Съезд Демократической партии, которому предстояло выдвинуть кандидата в президенты и номинантов на другие государственные должности, работал в Чикаго 15-18 июля. Уже перед началом съезда наиболее значительные партийные фигуры склонились к решению вновь выдвинуть Рузвельта, имея в виду международную ситуацию и опасаясь, что любой другой кандидат потерпит поражение в битве с харизматическим кандидатом от республиканцев Уэнделлом Уилки. Рузвельт же передал, что согласится на номинацию только в том случае, если ее одобрит подавляющее большинство делегатов, одновременно направив съезду явно лицемерное, противоречившее первому заявлению послание о том, что не желает выдвигаться в третий раз.
Ситуация определилась сразу же после торжественного открытия съезда чикагским мэром на огромном городском стадионе, когда сенатор от Кентукки Албен Баркли стал читать послание Рузвельта о его нежелании оставаться на посту. Едва он начал чтение, как начальник чикагской городской канализационной сети Томас Герри, спрятавшийся в полуподвальном этаже стадиона, подключил микрофон к громкоговорителям и закричал: "Мы хотим Рузвельта!

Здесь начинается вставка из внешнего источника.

(** The next quantity of a line, and the start of the following one. *)
Lemma stock_view_taken c qty :
  no_ctx_ok c → no_current_ol c < no_ol_cnt c → 10 <= qty <= 100 →
  in_stock c (no_current_ol c) → in_stock (no_take_stock c qty) (no_current_ol c + 1).
Proof.
  intros Hc Hlt Hq Hin i Hi. pose proof (no_cur c Hc). pose proof (no_cnt c Hc).
  destruct (no_ctx_lens c Hc) as (_ & _ & _ & L4 & _). cbn [no_take_stock no_s_quantity
    no_set_current_ol no_set_stock].
  destruct (decide (i = no_current_ol c)) as [->|].
  - by rewrite arr0_insert_eq by lia.
  - rewrite arr0_insert_ne by lia. apply Hin. lia.
Qed.

Lemma stock_view_next db cb t c op ws ans now timed c' ws' cb' op' :
  no_ctx_ok c → no_chain_ok cb t c op ws → store_answer db op ans → stocked db →
  stock_view db cb (CtxNewOrder c) ws →
  no_next cb t c (effect_ws op ans ws) now ans = NContinue timed (CtxNewOrder c') ws' cb' op' →
  match cb' with
  | NoOnStockRead => in_stock c' (no_current_ol c')
  | NoOnCommit => in_stock c' (no_ol_cnt c')
  | _ => True
  end.
Proof.
  intros Hc Hok Hans HB [Hf Hv] Hn. destruct (store_answer_ok _ _ _ Hans) as [_ Herr].
  assert (∀ d ws0, no_start t d ws0 now = NContinue timed (CtxNewOrder c') ws' cb' op' →
    in_stock d (no_current_ol d) →
    match cb' with
    | NoOnStockRead => in_stock c' (no_current_ol c')
    | NoOnCommit => in_stock c' (no_ol_cnt c')
    | _ => True
    end) as Hstart.
  { intros d ws0 E Hd. unfold no_start in E. destruct (Z.leb_spec (no_ol_cnt d) (no_current_ol d)).
    - destruct (fits_s 32 _); [|done]. injection E as _ <- _ <- _. intros i Hi. apply Hd. lia.
    - by injection E as _ <- _ <- _. }
  unfold no_next in Hn. rewrite Herr in Hn. cbn [Z.eqb negb] in Hn.
  destruct cb; cbn [no_chain_ok] in Hok; try done.
  - destruct (read_row _ ans); [|done]. by injection Hn as _ <- _ <- _.
  - destruct (read_row _ ans); [|done]. eapply Hstart; [done|].
    intros i Hi. cbn in Hi. lia.
  - destruct Hok as (-> & Hlt & ->). pose proof (no_cur c Hc). pose proof (no_cnt c Hc).
    rewrite (read_row_at stock_val_t db t _ ans Hans) in Hn.
    destruct (row_at _ _ _) as [sv|] eqn:Er; [|done].
    destruct (restock _ _) as [qty|] eqn:Hq; [|done]. eapply Hstart; [done|].
    destruct (no_ctx_lens c Hc) as (L1 & L2 & _).
    destruct (no_get _ _ (no_current_ol c) L1 (no_supply c Hc)) as [_ R1]; [lia|].
    destruct (no_get _ _ (no_current_ol c) L2 (no_items c Hc)) as [_ R2]; [lia|].
    apply stock_view_taken; [done|done| |done]. eapply restock_band; [done| |apply Hf; lia].
    eapply HB; [|done]. split; [cbn; forall_list|done].
  - by injection Hn as _ <- _ <- _.
Qed.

Весь мир хочет Рузвельта!" Этот возглас, который потом злые языки стали называть голосом из канализации, был подхвачен массой делегатов и гостей, исступленно оравшей: "Мы хотим только Рузвельта!", "Все хотят Рузвельта!"
Баркли, правда, удалось не только дочитать текст до конца, но и произнести свои слова: "Президент никогда ранее не имел и не имеет сейчас намерения или желания продолжать оставаться на своем посту, быть кандидатом на него или быть этим съездом выдвинутым на этот пост. Он желал бы совершенно серьезно и ответственно заявить, что делегаты настоящего съезда свободны голосовать за любого кандидата".
Это были очень неосторожные слова, ведь они означали, что Рузвельт как бы отнимает у делегатов их законное право на выдвижение кандидатур, для того чтобы тут же вручить им это право как милость. Но в пылу страсти, которая господствовала на съезде и выражалась в криках "Мы хотим Рузвельта!", этой оплошности никто не заметил. Более того, слова президента по существу означали, что он не станет возражать в случае его выдвижения, а будет, мол, нести свою ношу до конца.